# New B&Q Saw



## steveal (8 Nov 2007)

Has anyone seen the new 'laser guided' variable speed scroll saw at B&Q for £89?

Being a newbie, I'd be interested to hear the opinion of some experienced people. It doesn't seem to be based on the same machine as the usual cheapish jobs I've seen (SIP, JET, Sealey, Perform etc.).

Steve


----------



## Gill (8 Nov 2007)

Hi Steve

I haven't seen that saw myself but I'm wondering what use a laser could possibly be on a scroll saw. It sounds a bit gimmicky to me and makes me wonder how gimmicky the rest of the saw might be.

Why not ask the store manager if he's prepared to let you try their demonstration model and see how you get on with it? Don't miss the chance to change blades if he lets you.

Conventional wisdom seems to be that the SIP is probably the best saw in the sub-£100 price range. However, it's always interesting to watch potential competition, so let us know where your investigations take you.

Gill


----------



## Michael7 (9 Nov 2007)

I seen the saw youre talking about in B&Q last night and was reduced to £44. I was tempted as I always fancied one but as I dont know if its a good one I went for a Rexon bench planer which was reduced also.
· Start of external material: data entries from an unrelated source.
(** * The Claude Desktop restart server: a shallow embedding

    Two entry points of the repository are modelled:

    - [Canonical]: [src/mcp_server_restart/server.py], the packaged server
      (exact match on the process name, every match is terminated);
    - [Legacy]: the top-level [server.py] (substring match, the scan stops
      at the first match).

    The operating system is an explicit [world]: the process table that
    [psutil.process_iter] yields, what each process does when it is asked
    to terminate and when it is waited for, what [subprocess.Popen] does,
    the clock, and the request context that the legacy server reads its
    progress token from.  A handler is a function from the world to a [run]: what
    the handler returns or raises, and the trace of the side effects it
    performed, in order. *)

From Stdlib Require Import String Ascii List Bool ZArith Lia Arith.
From Stdlib Require Import DecimalString.
Import ListNotations.

Local Open Scope string_scope.
Local Open Scope list_scope.

Set Implicit Arguments.

(** ** Python values and built-ins used by the handlers *)

Module Py.

(** [needle in hay] on [str]. *)
Fixpoint contains (needle hay : string) : bool :=
  match hay with
  | EmptyString => String.prefix needle EmptyString
  | String _ rest => String.prefix needle hay || contains needle rest
  end.

(** [s.startswith(p)]. *)
Definition startswith (s p : string) : bool := String.prefix p s.

(** [s.replace(old, new)]: every non-overlapping occurrence of [old],
    scanning from the left, is replaced.  [skip] counts the characters of
    the occurrence being consumed. *)
Fixpoint replace_from (old new : string) (skip : nat) (s : string) : string :=
  match s with
  | EmptyString => EmptyString
  | String c rest =>
      match skip with
      | S k => replace_from old new k rest
      | O =>
          if String.prefix old s
          then new ++ replace_from old new (String.length old - 1) rest
          else String c (replace_from old new 0 rest)
      end
  end.

(** With an empty [old] Python puts [new] before every character and at
    the end. *)
Fixpoint intersperse_all (new s : string) : string :=
  match s with
  | EmptyString => new
  | String c rest => new ++ String c (intersperse_all new rest)
  end.

Definition replace (s old new : string) : string :=
  match old with
  | EmptyString => intersperse_all new s
  | String _ _ => replace_from old new 0 s
  end.

(** [str(n)] for an [int]. *)
Definition str_of_int (z : Z) : string := NilZero.string_of_int (Z.to_int z).

(** [str(len(l))]. *)
Definition str_of_len {A} (l : list A) : string :=
  str_of_int (Z.of_nat (List.length l)).

(** The exception classes that the handlers raise or name in an
    [except] clause; [RuntimeError] stands for every other subclass of
    [Exception]. *)
Inductive exn_class :=
| TimeoutExpired   (* psutil.TimeoutExpired *)
| NoSuchProcess    (* psutil.NoSuchProcess *)
| AccessDenied     (* psutil.AccessDenied *)
| ValueError
| AttributeError
| LookupError
| RuntimeError.

(** An exception object: its class and [str(e)]. *)
Record exn := Exn { exn_cls : exn_class; exn_str : string }.

Definition exn_class_eqb (a b : exn_class) : bool :=
  match a, b with
  | TimeoutExpired, TimeoutExpired
  | NoSuchProcess, NoSuchProcess
  | AccessDenied, AccessDenied
  | ValueError, ValueError
  | AttributeError, AttributeError
  | LookupError, LookupError
  | RuntimeError, RuntimeError => true
  | _, _ => false
  end.

(** An argument that the annotation says is a [str]; the canonical
    handler checks it with [isinstance]. *)
Inductive arg :=
| Str (s : string)
| Obj (repr : string).   (* any object that is not a str, with its str() *)

Definition str (a : arg) : string :=
  match a with Str s => s | Obj r => r end.

(** [x is not None]. *)
Definition is_not_none {A} (x : option A) : bool :=
  match x with Some _ => true | None => false end.

End Py.

(** ** json.dumps on a flat dict *)

Module Json.

Inductive value :=
| Null
| Bool (b : bool)
| Int (z : Z)
| Text (s : string).

(** A dict keeps its insertion order. *)
Definition dict := list (string * value).

Definition hex_digit (n : nat) : ascii :=
  match n with
  | 0 => "0" | 1 => "1" | 2 => "2" | 3 => "3" | 4 => "4"
  | 5 => "5" | 6 => "6" | 7 => "7" | 8 => "8" | 9 => "9"
  | 10 => "a" | 11 => "b" | 12 => "c" | 13 => "d" | 14 => "e"
  | _ => "f"
  end%char.

Definition quote : ascii := ascii_of_nat 34.
Definition backslash : ascii := ascii_of_nat 92.
Definition newline : ascii := ascii_of_nat 10.

Definition char (c : ascii) : string := String c EmptyString.

(** [ensure_ascii] escaping: the quote and the backslash, the short
    escapes, and [\u00xx] for everything outside space..tilde
    (a character is a code point below 256 here). *)
Definition escape_char (c : ascii) : string :=
  let n := nat_of_ascii c in
  if Nat.eqb n 34 then String backslash (char quote)
  else if Nat.eqb n 92 then String backslash (char backslash)
  else if Nat.eqb n 10 then String backslash "n"
  else if Nat.eqb n 13 then String backslash "r"
  else if Nat.eqb n 9 then String backslash "t"
  else if Nat.eqb n 8 then String backslash "b"
  else if Nat.eqb n 12 then String backslash "f"
  else if (Nat.leb 32 n && Nat.leb n 126)%bool then char c
  else String backslash
         ("u00" ++ String (hex_digit (n / 16)) (char (hex_digit (n mod 16)))).

Fixpoint escape (s : string) : string :=
  match s with
  | EmptyString => EmptyString
  | String c rest => escape_char c ++ escape rest
  end.

(** Reading back one escaped character: the inverse of [escape_char],
    by which a reply determines the outcome it was made from. *)
Definition hex_value (c : ascii) : nat :=
  let n := nat_of_ascii c in
  if Nat.leb 97 n then n - 87 else n - 48.

Definition unescape_char (s : string) : option (ascii * string) :=
  match s with
  | EmptyString => None
  | String c rest =>
      if negb (Nat.eqb (nat_of_ascii c) 92) then Some (c, rest)
      else
        match rest with
        | EmptyString => None
        | String k rest =>
            let n := nat_of_ascii k in
            if Nat.eqb n 110 then Some (ascii_of_nat 10, rest)
            else if Nat.eqb n 114 then Some (ascii_of_nat 13, rest)
            else if Nat.eqb n 116 then Some (ascii_of_nat 9, rest)
            else if Nat.eqb n 98 then Some (ascii_of_nat 8, rest)
            else if Nat.eqb n 102 then Some (ascii_of_nat 12, rest)
            else if Nat.eqb n 117 then
              match rest with
              | String _ (String _ (String h (String l rest))) =>
                  Some (ascii_of_nat (16 * hex_value h + hex_value l), rest)
              | _ => None
              end
            else Some (k, rest)
        end
  end.

Definition encode_string (s : string) : string :=
  String quote (escape s ++ char quote).

Definition encode (v : value) : string :=
  match v with
  | Null => "null"
  | Bool true => "true"
  | Bool false => "false"
  | Int z => Py.str_of_int z
  | Text s => encode_string s
  end.

Definition item (kv : string * value) : string :=
  encode_string (fst kv) ++ ": " ++ encode (snd kv).

Fixpoint spaces (n : nat) : string :=
  match n with O => EmptyString | S k => String " " (spaces k) end.

(** [json.dumps(d)] when [indent] is [None], [json.dumps(d, indent=k)]
    otherwise. *)
Definition dumps (indent : option nat) (d : dict) : string :=
  match d with
  | [] => "{}"
  | _ :: _ =>
      match indent with
      | None => "{" ++ String.concat ", " (map item d) ++ "}"
      | Some k =>
          let nl := String newline (spaces k) in
          "{" ++ nl ++ String.concat ("," ++ nl) (map item d)
              ++ char newline ++ "}"
      end
  end.

End Json.

(** ** The operating system as seen by one request *)

(** What reading [proc.info['name']] and testing it does inside the scan
    loop: it yields the name, or the loop body raises.  A name that psutil
    could not read is [None]: the comparison of the canonical server is then
    false, as for any other name, and the [in] of the legacy server raises
    a [TypeError], which is a [Raised]. *)
Inductive name_read :=
| Named (name : string)
| Raised (e : Py.exn).

(** One entry of [psutil.process_iter(['pid', 'name'])].  [terminate] and
    [wait] hold the exception that the call raises, if it raises one. *)
Record proc := Proc {
  pid : Z;
  info_name : name_read;
  terminate : option Py.exn;
  wait : option Py.exn
}.

(** A progress token of the request, [str | int]. *)
Inductive token :=
| TokenStr (s : string)
| TokenInt (z : Z).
Edit - MacAlister brand, thats the name!


----------



## gasmansteve (11 Nov 2007)

Hi Steve
I bought this model from B & Q a month ago and couldnt believe the vibrations when turned on.
In fairness I didn`t have it bolted to the bench like suggested in the instructions but something just didn`t feel right with it. I took it back for a refund and got the Scheppach model from Screwfix www.screwfix.com/app/sfd/cat/pro.jsp?id=98459&ts=03199
It felt a much better made and solid saw, no complaints at all and much cheaper than anywhere else advertised.
Steve


----------